• [Data provided]:
══════════
(** * xk6-kv: the key-value stores, their serializers and the disk store's
      open/close protocol

    A shallow embedding of [kv/store]: [memory.go], [disk.go],
    [serialized_store.go], the [Store] interface and the two serializers,
    and of the options of [openKv] and the store the module shares
    ([kv/module.go]).

    Conventions.
    - A Go [string] is a [string]; a [[]byte] is a [list byte];
      [[]byte(s)] is [list_byte_of_string] and [string(b)] is
      [string_of_list_byte].
    - A Go function returning [(T, error)] returns a [result T]; one
      returning only [error] returns an [option error] ([None] is [nil]).
    - Methods with a pointer receiver take the receiver's state and return
      the new one.
    - [int64] values are integers kept in range by [wrap64].
    - What the code obtains from libraries that are not part of the
      repository is kept apart: the dynamic types of [any] other than
      [[]byte] and [string] and their [fmt] renderings ([GoValue]),
      [encoding/json] ([EncodingJSON]), the bbolt engine ([bolt]) and
      what the JavaScript runtime makes of the argument of [openKv]
      ([kv.argument]). *)

From Stdlib Require Import ZArith Strings.Byte DecimalString.
From stdpp Require Import base decidable list gmap strings sorting.

Open Scope string_scope.
Open Scope Z_scope.
Open Scope list_scope.

(** ** Machine integers *)

Definition wrap64 (z : Z) : Z := (z + 2 ^ 63) mod 2 ^ 64 - 2 ^ 63.
Arguments wrap64 : simpl never.

Definition in_int64 (z : Z) : Prop := - 2 ^ 63 <= z < 2 ^ 63.

(** ** Byte sequences and strings *)

#[global] Instance byte_eq_dec : EqDecision byte := Byte.byte_eq_dec.

(** The conversions [string(b)] and [[]byte(s)]. *)
Abbreviation string_of_list_byte := String.string_of_list_byte.
Abbreviation list_byte_of_string := String.list_byte_of_string.

(** [strings.HasPrefix(s, prefix)] *)
Definition HasPrefix (s prefix : string) : bool := String.prefix prefix s.

(** Go's [<] on strings and [bytes.Compare] are the same byte-wise
    lexicographic order; [String.compare] is that order on strings. *)
Definition string_lt (s1 s2 : string) : Prop := String.compare s1 s2 = Lt.

Definition bytes_Compare (a b : list byte) : comparison :=
  String.compare (string_of_list_byte a) (string_of_list_byte b).

(** [sort.Strings]: the result is the non-decreasing arrangement of its
    argument (strings that compare equal are identical, so every sorting
    algorithm returns the same slice). *)
Definition sort_Strings (keys : list string) : list string :=
  merge_sort String.le keys.

(** ** Errors *)

Inductive error : Type :=
  | External (msg : string)
      (* an error value made by a library: bbolt, encoding/json, the OS *)
  | KeyNotFound (key : string)
      (* fmt.Errorf("key %s not found", key) *)
  | BucketNotFound (name : option (list byte))
      (* fmt.Errorf("bucket %s not found", s.bucket); Set omits the name *)
  | UnsupportedValueType (store type_name : string)
      (* fmt.Errorf("unsupported value type for %s store: %T", value) *)
  | Wrapped (context : string) (cause : error).
      (* fmt.Errorf(context + ": %w", cause) *)

(** The [Error()] text of an error value. *)
Fixpoint Error (e : error) : string :=
  match e with
  | External msg => msg
  | KeyNotFound key => "key " +:+ key +:+ " not found"
  | BucketNotFound (Some name) =>
      "bucket " +:+ string_of_list_byte name +:+ " not found"
  | BucketNotFound None => "bucket not found"
  | UnsupportedValueType store ty =>
      "unsupported value type for " +:+ store +:+ " store: " +:+ ty
  | Wrapped context cause => context +:+ ": " +:+ Error cause
  end.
══════════
• [Task brief]:
Would you set down, word for word, the lines from the opening of the entries above through the line with "[encoding/json] ([EncodingJSON]), the", both included, and no others?

• [Task response]:
(** * xk6-kv: the key-value stores, their serializers and the disk store's
      open/close protocol

    A shallow embedding of [kv/store]: [memory.go], [disk.go],
    [serialized_store.go], the [Store] interface and the two serializers,
    and of the options of [openKv] and the store the module shares
    ([kv/module.go]).

    Conventions.
    - A Go [string] is a [string]; a [[]byte] is a [list byte];
      [[]byte(s)] is [list_byte_of_string] and [string(b)] is
      [string_of_list_byte].
    - A Go function returning [(T, error)] returns a [result T]; one
      returning only [error] returns an [option error] ([None] is [nil]).
    - Methods with a pointer receiver take the receiver's state and return
      the new one.
    - [int64] values are integers kept in range by [wrap64].
    - What the code obtains from libraries that are not part of the
      repository is kept apart: the dynamic types of [any] other than
      [[]byte] and [string] and their [fmt] renderings ([GoValue]),
      [encoding/json] ([EncodingJSON]), the bbolt engine ([bolt]) and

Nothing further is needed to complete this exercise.